Правда, иногда он дело говорит. Я подношу к губам чашку с кофе и думаю, что это, наверное, один из тех случаев.
– Ладно, – говорю я. – Допустим. Ну и дальше что?
– Яснее ясного, – говорит он и снова подносит огонь к трубке, извергая дым. – Пусть люди ждут своего смертного часа. Вот тебе настоящий жизненный кризис, никакого притворства и лжи. Пусть сначала докажут, что это серьезно, а потом уж призывают. И опять же можно сытно поесть. – И он горестно смеется. Мы оба знаем, что половина его пациентов имеют наглость не платить ему даже те деньги, что выделяет им государство. У Джозефа такая манера – брать людей, которых другой врач и багром к себе подтащить брезгует, не потому, что они заразные, а потому, что бедные. Всякие мамаши на пособиях и прочее. Беднота, такие же, как и Джозеф. Однажды он был уволен из психушки, когда пытался все переиначить.

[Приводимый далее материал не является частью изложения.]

(* ===== verification/FrontendMessages.v ===== *)
(** * Frontend messages: data and serializers

    [serialization_context] and [bind_context]
    ([include/nativepg/protocol/detail/serialization_context.hpp],
    [include/nativepg/protocol/bind.hpp]) and the [serialize] overloads of
    [src/src/messages.cpp].  Each serializer appends to a vector it shares by
    reference with its context, so it maps the vector before the call to an error
    code and the vector after it.  Offsets are [std::size_t] values, with the
    wrap-around of the arithmetic on the [-1] sentinels written out. *)

From stdpp Require Import base list option.
From Stdlib Require Import ZArith Lia.
From S2P Require Import Prelude Errors BackendMessages ParseMessage.

#[local] Open Scope Z_scope.

(** ** serialization_context *)

Record serialization_context := SC {
  buffer_ : bytes;
  header_offset_ : Z;
  err_ : error_code
}.

Definition make_sc (buff : bytes) : serialization_context := SC buff SIZE_MAX None.

Definition sc_add_error (e : error_code) (ctx : serialization_context) : serialization_context :=
  SC (buffer_ ctx) (header_offset_ ctx) (keep_first (err_ ctx) e).

Definition add_bytes (contents : bytes) (ctx : serialization_context) : serialization_context :=
  SC (buffer_ ctx ++ contents) (header_offset_ ctx) (err_ ctx).

Definition add_byte (b : Z) (ctx : serialization_context) : serialization_context :=
  add_bytes [b] ctx.

(** [add_integral<IntType>] with [n = sizeof(IntType)]. *)
Definition add_integral (n : nat) (value : Z) (ctx : serialization_context) : serialization_context :=
  add_bytes (be_encode n value) ctx.

Definition add_string (s : bytes) (ctx : serialization_context) : serialization_context :=
  add_byte 0 (add_bytes s ctx).

Definition zeros (n : nat) : bytes := replicate n 0.

Definition add_header (msg_type : Z) (ctx : serialization_context) : serialization_context :=
  let ctx := SC (buffer_ ctx) (Z.of_nat (length (buffer_ ctx))) (err_ ctx) in
  add_bytes (zeros 4) (add_byte msg_type ctx).

Definition finalize_message (ctx : serialization_context) : error_code * serialization_context :=
  match err_ ctx with
  | Some e => (Some e, ctx)
  | None =>
      let size := wrap64 (Z.of_nat (length (buffer_ ctx)) - header_offset_ ctx - 1) in
      if size >? INT32_MAX then (err_ ctx, ctx)
      else
        let at_offset := Z.to_nat (wrap64 (header_offset_ ctx + 1)) in
        (None, SC (write_at at_offset (be_encode 4 size) (buffer_ ctx)) SIZE_MAX None)
  end.

(** The buffer after a serializer that ends in [return ctx.finalize_message()]. *)
Definition finalized (ctx : serialization_context) : error_code * bytes :=
  let '(e, ctx) := finalize_message ctx in (e, buffer_ ctx).

(** ** bind_context *)

Definition no_offset : Z := SIZE_MAX.

Record bind_context := BC {
  num_params_ : nat;
  param_offset_ : Z;
  buff_ : bytes;
  bc_err : error_code
}.

Definition make_bc (buff : bytes) : bind_context := BC 0 no_offset buff None.

Definition bc_add_error (e : error_code) (ctx : bind_context) : bind_context :=
  BC (num_params_ ctx) (param_offset_ ctx) (buff_ ctx) (keep_first (bc_err ctx) e).

Definition maybe_finish_parameter (ctx : bind_context) : bind_context :=
  if param_offset_ ctx =? no_offset then ctx
  else
    let param_size := wrap64 (Z.of_nat (length (buff_ ctx)) - param_offset_ ctx - 4) in
    if param_size >? INT32_MAX then bc_add_error (Some (client value_too_big)) ctx
    else BC (num_params_ ctx) no_offset
           (write_at (Z.to_nat (param_offset_ ctx)) (be_encode 4 param_size) (buff_ ctx))
           (bc_err ctx).

Definition start_parameter (ctx : bind_context) : bind_context :=
  let ctx := maybe_finish_parameter ctx in
  BC (S (num_params_ ctx)) (Z.of_nat (length (buff_ ctx))) (buff_ ctx ++ zeros 4) (bc_err ctx).

(** ** Messages *)

Inductive portal_or_statement := ps_statement | ps_portal.
Definition portal_or_statement_code (v : portal_or_statement) : Z :=
  match v with ps_statement => ch "S" | ps_portal => ch "P" end.

(** [format_codes]: its [kind], with the list of [kind::list]. *)
Inductive format_codes := all_text | all_binary | code_list (codes : list format_code).

(** The converting constructor from a single [format_code]. *)
Definition format_codes_of (v : format_code) : format_codes :=
  if v =? fmt_text then all_text else all_binary.

Record bind := {
  b_portal_name : bytes;
  b_statement_name : bytes;
  parameter_fmt_codes : format_codes;
  parameters_fn : bind_context -> bind_context;
  result_fmt_codes : format_codes
}.
Record describe := { d_type : portal_or_statement; d_name : bytes }.
Record close := { c_type : portal_or_statement; c_name : bytes }.
Record parse_t := { p_statement_name : bytes; p_query : bytes; p_oids : list Z }.
Record execute := { e_portal_name : bytes; max_num_rows : Z }.
Record startup_message := {
  user : bytes;
  database : option bytes;
  params : list (bytes * bytes)
}.
Record cancel_request := { cr_process_id : Z; cr_secret_key : Z }.

(** ** Serializers *)

Definition serialize_fmt_codes (codes : format_codes) (ctx : serialization_context)
    : serialization_context :=
  match codes with
  | all_text => add_integral 2 0 ctx
  | all_binary => add_integral 2 1 (add_integral 2 1 ctx)
  | code_list codes =>
      if Z.of_nat (length codes) >? INT16_MAX then sc_add_error (Some (client value_too_big)) ctx
      else fold_left (fun ctx c => add_integral 2 c ctx) codes
             (add_integral 2 (Z.of_nat (length codes)) ctx)
  end.

Definition serialize_params (fn : bind_context -> bind_context) (ctx : serialization_context)
    : serialization_context :=
  let num_params_offset := length (buffer_ ctx) in
  let bind_ctx := maybe_finish_parameter (fn (make_bc (buffer_ ctx ++ zeros 2))) in
  let ctx := SC (buff_ bind_ctx) (header_offset_ ctx) (err_ ctx) in
  let ctx := sc_add_error (bc_err bind_ctx) ctx in
  if Z.of_nat (num_params_ bind_ctx) >? INT16_MAX
  then sc_add_error (Some (client value_too_big)) ctx
  else SC (write_at num_params_offset (be_encode 2 (Z.of_nat (num_params_ bind_ctx))) (buffer_ ctx))
         (header_offset_ ctx) (err_ ctx).

Definition serialize_bind (msg : bind) (to : bytes) : error_code * bytes :=
  let ctx := add_header (ch "B") (make_sc to) in
  let ctx := add_string (b_portal_name msg) ctx in
  let ctx := add_string (b_statement_name msg) ctx in
  let ctx := serialize_fmt_codes (parameter_fmt_codes msg) ctx in
  let ctx := serialize_params (parameters_fn msg) ctx in
  let ctx := serialize_fmt_codes (result_fmt_codes msg) ctx in
  finalized ctx.

Definition serialize_describe (msg : describe) (to : bytes) : error_code * bytes :=
  let ctx := add_header (ch "D") (make_sc to) in
  let ctx := add_byte (portal_or_statement_code (d_type msg)) ctx in
  finalized (add_string (d_name msg) ctx).

Definition serialize_close (msg : close) (to : bytes) : error_code * bytes :=
  let ctx := add_header (ch "C") (make_sc to) in
  let ctx := add_byte (portal_or_statement_code (c_type msg)) ctx in
  finalized (add_string (c_name msg) ctx).

Definition serialize_parse (msg : parse_t) (to : bytes) : error_code * bytes :=
  let ctx := add_header (ch "P") (make_sc to) in
  let ctx := add_string (p_statement_name msg) ctx in
  let ctx := add_string (p_query msg) ctx in
  if Z.of_nat (length (p_oids msg)) >? INT16_MAX then
    let ctx := sc_add_error (Some (client value_too_big)) ctx in (err_ ctx, buffer_ ctx)
  else
    let ctx := add_integral 2 (Z.of_nat (length (p_oids msg))) ctx in
    finalized (fold_left (fun ctx code => add_integral 4 code ctx) (p_oids msg) ctx).

Definition serialize_copy_fail (error_message : bytes) (to : bytes) : error_code * bytes :=
  finalized (add_string error_message (add_header (ch "f") (make_sc to))).

Definition serialize_copy_done (to : bytes) : error_code * bytes :=
  finalized (add_header (ch "c") (make_sc to)).

Definition serialize_execute (msg : execute) (to : bytes) : error_code * bytes :=
  let ctx := add_string (e_portal_name msg) (add_header (ch "E") (make_sc to)) in
  finalized (add_integral 4 (max_num_rows msg) ctx).

(** [serialize_header_only]: the header always fits. *)
Definition serialize_header_only (header : Z) (to : bytes) : error_code * bytes :=
  match serialize_header {| mh_type := header; mh_size := 4 |} with
  | inr buff => (None, to ++ buff)
  | inl _ => (None, to)
  end.

Definition serialize_flush := serialize_header_only (ch "H").
Definition serialize_sync := serialize_header_only (ch "S").
Definition serialize_terminate := serialize_header_only (ch "X").

Definition serialize_password (password : bytes) (to : bytes) : error_code * bytes :=
  finalized (add_string password (add_header (ch "p") (make_sc to))).

Definition serialize_startup (msg : startup_message) (to : bytes) : error_code * bytes :=
  let length_offset := length to in
  let ctx := add_bytes (zeros 4) (make_sc to) in
  let ctx := add_integral 4 196608 ctx in
  let ctx := add_string (user msg) (add_string (str "user") ctx) in
  let ctx := match database msg with
             | Some db => add_string db (add_string (str "database") ctx)
             | None => ctx
             end in
  let ctx := fold_left (fun ctx p => add_string (snd p) (add_string (fst p) ctx)) (params msg) ctx in
  let ctx := add_byte 0 ctx in
  let msg_length := Z.of_nat (length (buffer_ ctx)) - Z.of_nat length_offset in
  let ctx := if msg_length >? INT32_MAX then sc_add_error (Some (client value_too_big)) ctx else ctx in
  match err_ ctx with
  | Some e => (Some e, buffer_ ctx)
  | None => (None, write_at length_offset (be_encode 4 msg_length) (buffer_ ctx))
  end.

Definition serialize_cancel (msg : cancel_request) (to : bytes) : error_code * bytes :=
  let ctx := add_integral 4 16 (make_sc to) in
  let ctx := add_integral 4 80877102 ctx in
  let ctx := add_integral 4 (cr_process_id msg) ctx in
  finalized (add_integral 4 (cr_secret_key msg) ctx).

Definition serialize_ssl_request (to : bytes) : error_code * bytes :=
  finalized (add_integral 4 80877103 (make_sc to)).

Definition serialize_query (query : bytes) (to : bytes) : error_code * bytes :=
  finalized (add_string query (add_header (ch "Q") (make_sc to))).

(** The type byte that callers of [serialize_header] use for CopyData. *)
Definition copy_data_message_type : Z := ch "c".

– И какая экономия времени, – поясняет он. – Два часа на пациента, сразу итоговая сумма, и никаких тебе двух сеансов в неделю годами с тем же результатом.
– Какой цинизм, – возмущаюсь я. Потому что это я имею право быть циничной, но, кажется, тут он меня переплюнул: хочет меня растормошить. Цинизм – это вид самозащиты, как говорит Джозеф.
– И даже выслушивать их не нужно, – продолжает он. – Ни слова не проронят. Все грехи передаются через трапезу.
Вдруг он как-то грустнеет и обмякает.
– Вы хотите сказать, что я напрасно трачу ваше время? – говорю я.
– Дорогуша, да что мое время, – отвечает Джозеф. – У меня времени воз и маленькая тележка.
Он что, одолжение мне делает? Я этого терпеть не могу. Но я не выплескиваю на него кофе. Я уже не так злюсь, как это случалось прежде.
Он долго разбирался со мной на эту тему. Я считала, что злюсь, потому что реальность не отвечает моим запросам. Реальность такая несовершенная, такая хлипкая, такая бессмысленная, такая бесконечная. Я хотела, чтобы все имело смысл.
Вообще-то я думала, Джозеф попытается меня убедить, что реальность на самом деле прекрасна и изумительна, а потом повернет меня к ней лицом, но он этого не сделал. Наоборот, он со мной согласился – весело и сразу. Вся жизнь – большая куча дерьма, сказал он. Это аксиома.
– Представь, что жизнь – это необитаемый остров. И ты там застряла, и с этим что-то нужно делать.
– А потом меня спасут? – говорю я.
– Забудь о том, что тебя спасут, – сказал он.
– Не могу, – сказала я.
Эта беседа происходит в офисе Джозефа, таком же грязном и неопрятном, как и он сам, здесь пахнет полными пепельницами и потными ногами, несчастьем и томительными разговорами. И еще эта же самая беседа происходит у меня спальне, в день похорон. Похорон Джозефа, у которого не воз и маленькая тележка времени.
– Он упал с дерева, – сказала мне Карен. Она пришла сообщить лично, а не позвонила по телефону. Джозеф телефонам не доверял. В любом разговоре, говорил он, основная часть информации невербальна.
Карен стояла на пороге моей квартиры и ревела. Она тоже одна из его пациенток, одна из нас – через нее я и вышла на Джозефа. К тому времени нас набралась целая разветвленная сеть. Мы перекидывали друг другу Джозефа, как парикмахершу: он был наш талисман – стеклянный глаз или зуб. Умные женщины со сменными мужьями или с детьми, страдающими гениальностью и нервными тиками. Хоть один человек на свете не говорил нам, что все беды от ума и по нам плачет фронтальная лоботомия. Радуйтесь, что вы умные, говорил Джозеф. Если с вами происходит такое – что же тогда с дураками творится.